Top of THE RECORDS

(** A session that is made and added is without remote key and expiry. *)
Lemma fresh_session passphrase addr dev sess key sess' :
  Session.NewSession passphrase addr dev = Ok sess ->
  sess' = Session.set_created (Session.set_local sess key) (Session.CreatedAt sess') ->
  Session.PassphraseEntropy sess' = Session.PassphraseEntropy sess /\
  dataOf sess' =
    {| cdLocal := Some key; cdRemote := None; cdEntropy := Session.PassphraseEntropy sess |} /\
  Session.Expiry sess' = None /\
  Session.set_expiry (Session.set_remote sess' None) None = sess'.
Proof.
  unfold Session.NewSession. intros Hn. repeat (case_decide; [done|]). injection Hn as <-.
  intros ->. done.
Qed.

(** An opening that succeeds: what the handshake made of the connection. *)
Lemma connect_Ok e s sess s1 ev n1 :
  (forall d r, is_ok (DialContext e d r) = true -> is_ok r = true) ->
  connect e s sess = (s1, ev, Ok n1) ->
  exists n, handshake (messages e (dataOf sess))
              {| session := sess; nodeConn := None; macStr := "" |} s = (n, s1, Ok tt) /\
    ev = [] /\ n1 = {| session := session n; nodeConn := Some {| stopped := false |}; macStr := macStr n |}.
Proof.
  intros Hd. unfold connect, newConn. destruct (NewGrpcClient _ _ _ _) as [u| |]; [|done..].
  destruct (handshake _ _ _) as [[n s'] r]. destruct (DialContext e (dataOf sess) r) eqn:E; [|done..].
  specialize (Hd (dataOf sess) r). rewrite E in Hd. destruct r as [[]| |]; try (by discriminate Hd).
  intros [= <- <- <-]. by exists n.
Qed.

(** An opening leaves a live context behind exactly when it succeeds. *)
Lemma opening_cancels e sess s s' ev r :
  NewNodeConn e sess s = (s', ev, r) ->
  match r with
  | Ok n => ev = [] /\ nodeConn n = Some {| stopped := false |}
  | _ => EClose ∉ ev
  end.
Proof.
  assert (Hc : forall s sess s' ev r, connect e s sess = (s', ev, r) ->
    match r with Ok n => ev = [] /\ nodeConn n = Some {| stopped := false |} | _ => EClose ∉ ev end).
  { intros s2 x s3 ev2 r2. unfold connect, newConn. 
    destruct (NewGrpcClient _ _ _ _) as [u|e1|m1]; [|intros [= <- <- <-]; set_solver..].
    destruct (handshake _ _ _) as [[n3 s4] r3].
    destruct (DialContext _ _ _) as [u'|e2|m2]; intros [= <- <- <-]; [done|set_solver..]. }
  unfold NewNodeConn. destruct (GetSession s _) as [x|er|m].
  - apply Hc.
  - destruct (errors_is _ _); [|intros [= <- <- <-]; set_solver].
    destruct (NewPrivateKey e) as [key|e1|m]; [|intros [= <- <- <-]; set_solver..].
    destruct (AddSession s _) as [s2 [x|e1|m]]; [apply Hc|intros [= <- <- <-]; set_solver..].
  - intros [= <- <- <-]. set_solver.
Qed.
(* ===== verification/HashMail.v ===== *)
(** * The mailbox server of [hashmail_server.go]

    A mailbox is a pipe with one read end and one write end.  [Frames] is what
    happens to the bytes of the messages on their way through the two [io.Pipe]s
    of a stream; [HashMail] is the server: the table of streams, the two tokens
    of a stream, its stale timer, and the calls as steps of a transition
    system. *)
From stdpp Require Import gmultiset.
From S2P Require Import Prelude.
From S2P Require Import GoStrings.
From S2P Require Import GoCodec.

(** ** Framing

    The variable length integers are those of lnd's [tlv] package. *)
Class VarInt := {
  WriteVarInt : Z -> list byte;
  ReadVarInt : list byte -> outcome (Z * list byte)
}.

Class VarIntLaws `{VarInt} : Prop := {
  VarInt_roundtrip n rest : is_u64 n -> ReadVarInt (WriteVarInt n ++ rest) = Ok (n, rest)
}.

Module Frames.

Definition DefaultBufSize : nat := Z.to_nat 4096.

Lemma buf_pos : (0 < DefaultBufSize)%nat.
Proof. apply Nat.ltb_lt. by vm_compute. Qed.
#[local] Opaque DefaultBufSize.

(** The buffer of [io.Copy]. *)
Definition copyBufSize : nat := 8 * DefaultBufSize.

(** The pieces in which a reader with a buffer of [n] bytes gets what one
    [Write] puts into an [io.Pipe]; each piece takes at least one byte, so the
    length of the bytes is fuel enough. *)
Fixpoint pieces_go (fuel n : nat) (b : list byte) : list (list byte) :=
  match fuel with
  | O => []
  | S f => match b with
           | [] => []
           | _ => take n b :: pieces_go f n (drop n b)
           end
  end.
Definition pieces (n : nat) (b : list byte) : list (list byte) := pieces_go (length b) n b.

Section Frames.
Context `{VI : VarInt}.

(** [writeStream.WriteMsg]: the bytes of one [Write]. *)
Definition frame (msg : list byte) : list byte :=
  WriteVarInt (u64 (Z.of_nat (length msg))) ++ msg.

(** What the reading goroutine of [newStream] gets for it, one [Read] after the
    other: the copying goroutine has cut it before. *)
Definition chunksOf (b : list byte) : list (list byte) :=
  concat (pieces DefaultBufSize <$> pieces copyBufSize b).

Bottom of THE RECORDS

◆ TASK ITEM
Each line from the one that contains "From stdpp Require Import gmultiset." through the last line of the listing above should be written out exactly, and no other line.

◆ ANSWER
From stdpp Require Import gmultiset.
From S2P Require Import Prelude.
From S2P Require Import GoStrings.
From S2P Require Import GoCodec.

(** ** Framing

    The variable length integers are those of lnd's [tlv] package. *)
Class VarInt := {
  WriteVarInt : Z -> list byte;
  ReadVarInt : list byte -> outcome (Z * list byte)
}.

Class VarIntLaws `{VarInt} : Prop := {
  VarInt_roundtrip n rest : is_u64 n -> ReadVarInt (WriteVarInt n ++ rest) = Ok (n, rest)
}.

Module Frames.

Definition DefaultBufSize : nat := Z.to_nat 4096.

Lemma buf_pos : (0 < DefaultBufSize)%nat.
Proof. apply Nat.ltb_lt. by vm_compute. Qed.
#[local] Opaque DefaultBufSize.

(** The buffer of [io.Copy]. *)
Definition copyBufSize : nat := 8 * DefaultBufSize.

(** The pieces in which a reader with a buffer of [n] bytes gets what one
    [Write] puts into an [io.Pipe]; each piece takes at least one byte, so the
    length of the bytes is fuel enough. *)
Fixpoint pieces_go (fuel n : nat) (b : list byte) : list (list byte) :=
  match fuel with
  | O => []
  | S f => match b with
           | [] => []
           | _ => take n b :: pieces_go f n (drop n b)
           end
  end.
Definition pieces (n : nat) (b : list byte) : list (list byte) := pieces_go (length b) n b.

Section Frames.
Context `{VI : VarInt}.

(** [writeStream.WriteMsg]: the bytes of one [Write]. *)
Definition frame (msg : list byte) : list byte :=
  WriteVarInt (u64 (Z.of_nat (length msg))) ++ msg.

(** What the reading goroutine of [newStream] gets for it, one [Read] after the
    other: the copying goroutine has cut it before. *)
Definition chunksOf (b : list byte) : list (list byte) :=
  concat (pieces DefaultBufSize <$> pieces copyBufSize b).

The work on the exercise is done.